The Girls Downstairs
When the girls downstairs come to take me away they’re often very nice about it. Apologies follow their high heels spiking me like big needles into small babies.
When I say take me away, that’s not exactly what I mean: they tie me down to the bed with locks of their hair (which they usually set on fire at the end to release me) before convincing me that this time is the time they’ll just set me free. They never do.
Occasionally it is mild – manipulation, humiliation, threatening to disembowel me.
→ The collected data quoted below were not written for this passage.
(** ** One generation *)

Section scheduler.
Context {L : Type} (plan : metadata → res unit) (decoder : list Z → list Z → gmap Z Z → res L).
Context (vocabulary : Z).
Context (scores_ok : L → score_mask → bool) (draw : nat → Z → L → score_mask → bool → res Z) (seed_request : Z → res unit).

#[local] Instance header : Tokenizer := header_tokens expected_header.

Abbreviation predict := (predict plan decoder scores_ok draw expected_header).
Abbreviation predict_loop := (predict_loop plan decoder scores_ok draw expected_header).
Abbreviation step := (scheduler_step plan decoder vocabulary scores_ok draw seed_request).

(** The sequence the conditional branch works through. *)
Definition sequence (rq : request) (g : generation (L:=L)) : list Z := rq_input_ids rq ++ g_generated g.

Record live (rq : request) (g : generation (L:=L)) : Prop := {
  lv_conditional : synced (g_conditional g);
  lv_unconditional : synced (g_unconditional g);
  lv_serves : serves (g_processor g) (g_unconditional g);
  lv_fixed : sized 64 64 (g_processor g);
  lv_sequence : history (g_conditional g) ++ g_query g = sequence rq g;
  lv_input : (2 ≤ List.length (rq_input_ids rq))%nat;
  lv_query : g_query g ≠ [];
  lv_last : g_generated g = [] ∨ List.length (g_query g) = 1%nat;
  lv_grown : ∃ k, cx_ids (lp_unc (g_processor g)) = rq_unconditional_ids rq ++ k ∧
    (List.length k ≤ List.length (g_generated g))%nat;
  lv_replay : match rq_replay_ids rq with None => True | Some l => g_generated g `prefix_of` l end;
}.

Lemma header_known : tk_encode (z_to_string 64 +:+ "*" +:+ z_to_string 64) = Ok [21; 19; 9; 21; 19].
Proof. by vm_compute. Qed.

(** What a prediction keeps. *)
Definition same_runners (g g' : generation (L:=L)) : Prop :=
  same_runner (br_runner (g_conditional g)) (br_runner (g_conditional g')) ∧
  same_runner (br_runner (g_unconditional g)) (br_runner (g_unconditional g')).

Lemma same_runners_trans g1 g2 g3 : same_runners g1 g2 → same_runners g2 g3 → same_runners g1 g3.
Proof. intros [[] []] [[] []]. split; split; congruence. Qed.

Lemma predict_runners rq g g' x : predict rq g = (g', x) → same_runners g g'.
Proof.
  unfold UnisScheduler.predict. destruct (branch_forward _ _ _ _) as [c [raw|e]] eqn:Hf.
  - destruct (call _ _ _) as [p r]. destruct (branch_calls _ _ _ _) as [u served] eqn:Hb. intros [= <- _].
    split; [by eapply branch_forward_runner|by eapply branch_calls_runner].
  - intros [= <- _]. split; [by eapply branch_forward_runner|done].
Qed.

Lemma predict_loop_runners rq n : ∀ g g' x, predict_loop rq n g = (g', x) → same_runners g g'.
Proof.
  induction n as [|n IH]; intros g g' x; cbn; [by intros [= <- _]|].
  destruct (UnisScheduler.predict _ _ _ _ _ _ _) as [g1 [t|e]] eqn:Hp; pose proof (predict_runners _ _ _ _ Hp) as Hs;
    [|by intros [= <- _]].
  destruct (t =? EOS); [intros [= <- _]|intros Hl%IH]; (eapply same_runners_trans; [exact Hs|done]).
Qed.

(** A prediction that succeeds. *)
Lemma predict_live rq g g' t :
  live rq g → predict rq g = (g', Ok t) →
  live rq (append_token t g') ∧ g_generated g' = g_generated g ∧ (t = EOS → image_trailer_ready (g_generated g) = true).
Proof.
  intros Hlive. unfold UnisScheduler.predict. destruct (branch_forward _ _ _ _) as [c [raw|e]] eqn:Hf; [|done].
  destruct (branch_forward_ok _ _ _ _ _ _ (lv_query _ _ Hlive) (lv_conditional _ _ Hlive) Hf) as (Hsync & Hh & _).
  rewrite Hh. cbn [default id]. rewrite (lv_sequence _ _ Hlive).
  assert (2 ≤ List.length (sequence rq g))%nat as Hlen
    by (unfold sequence; rewrite length_app; pose proof (lv_input _ _ Hlive); lia).
  destruct (call_fixed (sequence rq g) 64 64 (g_processor g) [21; 19; 9; 21; 19]) as (p & a & Hcall & Hfix & _);
    [done|lia|apply header_known|by vm_compute; set_solver|apply Hlive|].
  change (@call (header_tokens expected_header)) with (@call header). rewrite Hcall.
  assert (sequence rq g ≠ []) as Hne by (destruct (sequence rq g); [simpl in Hlen; lia|done]).
  destruct (call_serves plan decoder _ _ _ _ _ Hne Hcall (lv_serves _ _ Hlive) (lv_unconditional _ _ Hlive))
    as ((k & Hk & Hk1) & Hserve & _).
  destruct (branch_calls _ _ _ _) as [u served] eqn:Hb. intros Heq. injection Heq as <- Ht.
  destruct served as [[]|e]; [|done]. inv_bind.
  destruct (Hserve _ eq_refl) as [Hsv Hsu]. cbn [append_token g_generated].
  split; [|split; [done|]].
  - split; cbn; try done.
    + unfold history at 1. rewrite Hh. cbn. rewrite (lv_sequence _ _ Hlive). unfold sequence. by rewrite <- app_assoc.
    + apply Hlive.
    + by right.
    + destruct (lv_grown _ _ Hlive) as (k0 & Hk0 & Hlk). exists (k0 ++ k). rewrite Hk, Hk0, <- app_assoc, !length_app.
      split; [done|simpl; lia].
    + pose proof (lv_replay _ _ Hlive) as Hr. destruct (rq_replay_ids rq) as [l|]; [|done]. destruct Hr as [z ->].
      assert (z !! 0%nat = Some t) as Hz.
      { match goal with Hr : of_option _ _ = Ok _ |- _ =>
          rewrite lookup_app_r, Nat.sub_diag in Hr by done; by destruct (z !! 0%nat); [injection Hr as ->|] end. }
      destruct z as [|z0 z]; [done|]. injection Hz as ->. exists z. by rewrite <- app_assoc.
  - intros ->. match goal with Hn : negb _ = true |- _ => simpl in Hn; by destruct (image_trailer_ready _) end.
Qed.

(** How a generation ended. *)
Definition ended (rq : request) (gen : list Z) (reason : string) : Prop :=
  reason = "length"%string ∧ Z.of_nat (List.length gen) = rq_max_new_tokens rq ∧ EOS ∉ gen ∨
  reason = "eos"%string ∧ List.length gen = IMAGE_TOKEN_COUNT ∧ ∃ l, gen = l ++ [EOI; 151747; EOS] ∧ EOS ∉ l.

Lemma trailer_eos gen :
  image_trailer_ready gen = true → EOS ∉ gen →
  List.length (gen ++ [EOS]) = IMAGE_TOKEN_COUNT ∧ ∃ l, gen ++ [EOS] = l ++ [EOI; 151747; EOS] ∧ EOS ∉ l.
Proof.
  unfold image_trailer_ready. intros [Hl%Nat.eqb_eq Ht%bool_decide_eq_true]%andb_prop Hno.
  split; [rewrite length_app, Hl; reflexivity|]. exists (take (List.length gen - 2) gen).
  rewrite <- (take_drop (List.length gen - 2) gen) at 1. rewrite Ht, <- app_assoc. split; [done|].
  intros Hin. apply Hno. by eapply elem_of_take in Hin as (i & Hi & _); eapply list_elem_of_lookup_2.
Qed.

Lemma loop_live rq n : ∀ g g' reason,
  live rq g → EOS ∉ g_generated g → (n = 0%nat → g_generated g ≠ []) →
  Z.of_nat (List.length (g_generated g)) + Z.of_nat n = rq_max_new_tokens rq →
  predict_loop rq n g = (g', Ok reason) →
  live rq g' ∧ g_generated g' ≠ [] ∧ ended rq (g_generated g') reason ∧
  Z.of_nat (List.length (g_generated g')) <= rq_max_new_tokens rq.
Proof.
  induction n as [|n IH]; intros g g' reason Hlive Hno Hne Hmax; cbn.
  { intros [= <- <-]. split; [done|]. split; [by apply Hne|]. split; [left; split_and!; [done|lia|done]|lia]. }
  destruct (UnisScheduler.predict _ _ _ _ _ _ _) as [g1 [t|e]] eqn:Hp; [|done].
  destruct (predict_live _ _ _ _ Hlive Hp) as (Hl & Hg & Heos).
  destruct (Z.eqb_spec t EOS) as [->|Ht].
  - intros [= <- <-]. cbn. rewrite Hg. split; [done|]. split; [by destruct (g_generated g)|].
    destruct (trailer_eos _ (Heos eq_refl) Hno) as (H1 & H2). split; [right; done|]. rewrite length_app. simpl. lia.
  - intros Hloop. apply (IH (append_token t g1)) in Hloop; cbn in *; rewrite ?Hg in *; try done.
    + rewrite not_elem_of_app. split; [done|]. by intros ?%list_elem_of_singleton.
    + intros _. by destruct (g_generated g).
    + rewrite length_app. simpl. lia.
Qed.

(** The parameters do not fail within the capacity, and a draw takes a token
    the scores leave, [EOS] only when it is allowed. *)
Record serviceable (cap : Z) : Prop := {
  sb_plan s e : 0 <= s < e → e <= cap → plan (make_metadata s e) = Ok ();
  sb_decoder i p v : is_ok (decoder i p v) = true;
  sb_scores raw a : (∃ t, permits a t = true ∧ t ≠ EOS) → scores_ok raw a = true;
  sb_draw step seed raw a ready : (∃ t, permits a t = true ∧ t ≠ EOS) →
    ∃ t, draw step seed raw a ready = Ok t ∧ permits a t = true ∧ (t = EOS → ready = true);
  sb_seed seed : seed_request seed = Ok ();
}.

Definition fits (cap : Z) (rq : request) (g : generation (L:=L)) : Prop :=
  rn_up (br_runner (g_conditional g)) = true ∧ rn_up (br_runner (g_unconditional g)) = true ∧
  rn_capacity (br_runner (g_conditional g)) = cap ∧ rn_capacity (br_runner (g_unconditional g)) = cap.

Lemma fits_same cap rq g g' : same_runners g g' → fits cap rq g → fits cap rq g'.
Proof. intros [[] []] (? & ? & ? & ?). split_and!; congruence. Qed.

Lemma predict_total cap rq g :
  serviceable cap → live rq g → fits cap rq g → rq_replay_ids rq = None →
  Z.max (Z.of_nat (List.length (rq_input_ids rq))) (Z.of_nat (List.length (rq_unconditional_ids rq))) +
    Z.of_nat (List.length (g_generated g)) + 1 <= cap →
  ∃ g' t, predict rq g = (g', Ok t).
Proof.
  intros [] Hlive (Hu1 & Hu2 & Hc1 & Hc2) Hreplay Hroom. unfold UnisScheduler.predict.
  destruct (branch_forward_total plan decoder (g_query g) (g_conditional g)) as (c & raw & Hf);
    [by rewrite Hc1|done|done|by apply lv_query with rq|rewrite (lv_sequence _ _ Hlive), Hc1; unfold sequence; rewrite length_app; lia|].
  rewrite Hf. destruct (branch_forward_ok _ _ _ _ _ _ (lv_query _ _ Hlive) (lv_conditional _ _ Hlive) Hf) as (Hsync & Hh & _).
  rewrite Hh. cbn [default id]. rewrite (lv_sequence _ _ Hlive).
  assert (2 ≤ List.length (sequence rq g))%nat as Hlen
    by (unfold sequence; rewrite length_app; pose proof (lv_input _ _ Hlive); lia).
  destruct (call_fixed (sequence rq g) 64 64 (g_processor g) [21; 19; 9; 21; 19]) as (p & a & Hcall & Hfix & Hex);
    [done|lia|apply header_known|by vm_compute; set_solver|apply Hlive|].
  change (@call (header_tokens expected_header)) with (@call header). rewrite Hcall.
  assert (sequence rq g ≠ []) as Hne by (destruct (sequence rq g); [simpl in Hlen; lia|done]).
  destruct (call_serves plan decoder _ _ _ _ _ Hne Hcall (lv_serves _ _ Hlive) (lv_unconditional _ _ Hlive))
    as ((k & Hk & Hk1) & _ & Hb).
  destruct (lv_grown _ _ Hlive) as (k0 & Hk0 & Hlk).
  destruct Hb as (u & Hb); [by rewrite Hc2|done|done|rewrite Hk, Hk0, Hc2, !length_app; lia|].
  rewrite Hb, Hreplay. destruct (sb_draw0 (List.length (g_generated g)) (rq_seed rq) raw a (image_trailer_ready (g_generated g)) Hex)
    as (t & Ht & _ & Heos). eexists _, t. cbn. rewrite (sb_scores0 raw a Hex). cbn. rewrite Ht. cbn.
  f_equal. destruct (Z.eqb_spec t EOS) as [->|Hn]; [|done]. by rewrite (Heos eq_refl).
Qed.

Lemma loop_total cap rq n : ∀ g,
  serviceable cap → live rq g → fits cap rq g → rq_replay_ids rq = None →
  Z.max (Z.of_nat (List.length (rq_input_ids rq))) (Z.of_nat (List.length (rq_unconditional_ids rq))) +
    Z.of_nat (List.length (g_generated g)) + Z.of_nat n <= cap →
  ∃ g' reason, predict_loop rq n g = (g', Ok reason).
Proof.
  induction n as [|n IH]; intros g Hsb Hlive Hfits Hreplay Hroom; cbn [UnisScheduler.predict_loop]; [by eexists _, _|].
  destruct (predict_total cap rq g) as (g1 & t & Hp); try done; [lia|]. rewrite Hp.
  destruct (t =? EOS); [by eexists _, _|].
  destruct (predict_live _ _ _ _ Hlive Hp) as (Hl & Hg & _).
  apply IH; try done; [|cbn; rewrite Hg, length_app; simpl; lia].
  apply (fits_same cap rq g1); [done|]. eapply fits_same; [by eapply predict_runners|done].
Qed.

(** ** The scheduler *)

(** A scheduler that was built: its tokenizer is the fixed one, and when it is
    ready both runners are up at its capacity. *)
Definition prepared (s : scheduler) : Prop :=
  sc_tokenizer s = expected_header ∧ rn_capacity (sc_conditional s) = sc_capacity s ∧
  rn_capacity (sc_unconditional s) = sc_capacity s ∧
  (sc_ready s = true → rn_up (sc_conditional s) = true ∧ rn_up (sc_unconditional s) = true).

Lemma prepared_init max_position capacity mapping backend s :
  scheduler_init max_position capacity mapping backend = Ok s → prepared s.
Proof.
  unfold scheduler_init, header_init, runner_init. intros Hi.
  inv_bind. by split_and!.
Qed.

Lemma runner_setup_keeps select_backend r r' :
  runner_setup plan select_backend r = Ok r' → rn_capacity r' = rn_capacity r ∧ rn_up r' = true.
Proof. unfold runner_setup. intros Hr. by inv_bind. Qed.

Lemma prepared_close s : prepared s → prepared (scheduler_close s).
Proof. by intros (? & ? & ? & _). Qed.

Lemma prepared_setup select_backend s s' x :
  prepared s → scheduler_setup plan select_backend s = (s', x) → prepared s' ∧ (x = Ok () → sc_ready s' = true).
Proof.
  intros Hs. unfold scheduler_setup. destruct (sc_ready s); [by intros [= <- <-]|].
  pose proof (prepared_close s Hs) as Hclose. destruct Hs as (Ht & Hc & Hu & _).
  destruct (runner_setup _ _ (sc_conditional s)) as [r1|e] eqn:H1; [|by intros [= <- <-]].
  destruct (runner_setup _ _ (sc_unconditional s)) as [r2|e] eqn:H2; intros [= <- <-]; [|done].
  destruct (runner_setup_keeps _ _ _ H1), (runner_setup_keeps _ _ _ H2). split; [|done]. split_and!; simpl; [done|congruence|congruence|done].
Qed.

(** The processor and the branches a generation starts from. *)
Lemma make_processor_ok unc :
  ∃ p, make_processor expected_header unc = Ok p ∧ lp_unc p = Context unc ((λ _, 1) <$> unc) unc ((λ _, 1) <$> unc) true None ∧
    lp_type p = "no_text"%string ∧ lp_use_cache p = true ∧ sized 64 64 p.
Proof.
  unfold make_processor, processor_init.
  assert (supported (Processor (C:=unit) "no_text" true true "none" 3 [] 0 (Context [] [] [] [] true None)
    (Context [] [] [] [] true None) [] true false false 0 None None None 0)) as Hsup.
  { split; [by left|]. by set_solver. }
  cbn -[bool_decide]. destruct (bool_decide (IMG ∈ unc)); eexists; (split; [reflexivity|]); split_and!; try done;
    (split; [exact Hsup|done]).
Qed.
Other times it gets pretty violent. One of them once made a knuckle-duster of lightbulbs, switched it on – each bulb a different colour – and punched me repeatedly until I passed out, vowing as I awoke to leave this place, get a job and meet new people who read magazines and talk about current affairs.
One girl, though, there’s something sad about her. I can almost sense affection in her torture. I dream of the night she’ll come while the others are sleeping, her hair perfectly messy , like a beautiful girl you met the night before in some bar where the jukebox always plays the wrong song waking up in your bed and smoking the last cigarette from the crumpled pack she finds on the floor.
Anyway, she’ll come, frantic, telling me to follow. We’ll run through the building in search of a way out. At the top of a staircase dark as a well, I’ll stop, nervous; but she’ll just smile and take my hand, beckoning.
The problem, of course, with dreaming is that you wake up. The further we get down the stairs, the more everything fades – like a rubber erasing multiple layers of scribbles. And morning is a frame without a photograph.
The strangest thing is that in moments of extreme despair and loneliness, when I search for scars as if looking for phantom limbs, there’s nothing there. It’s like trying to piece together the exact narrative progression of a dream you had once, years ago, as a kid.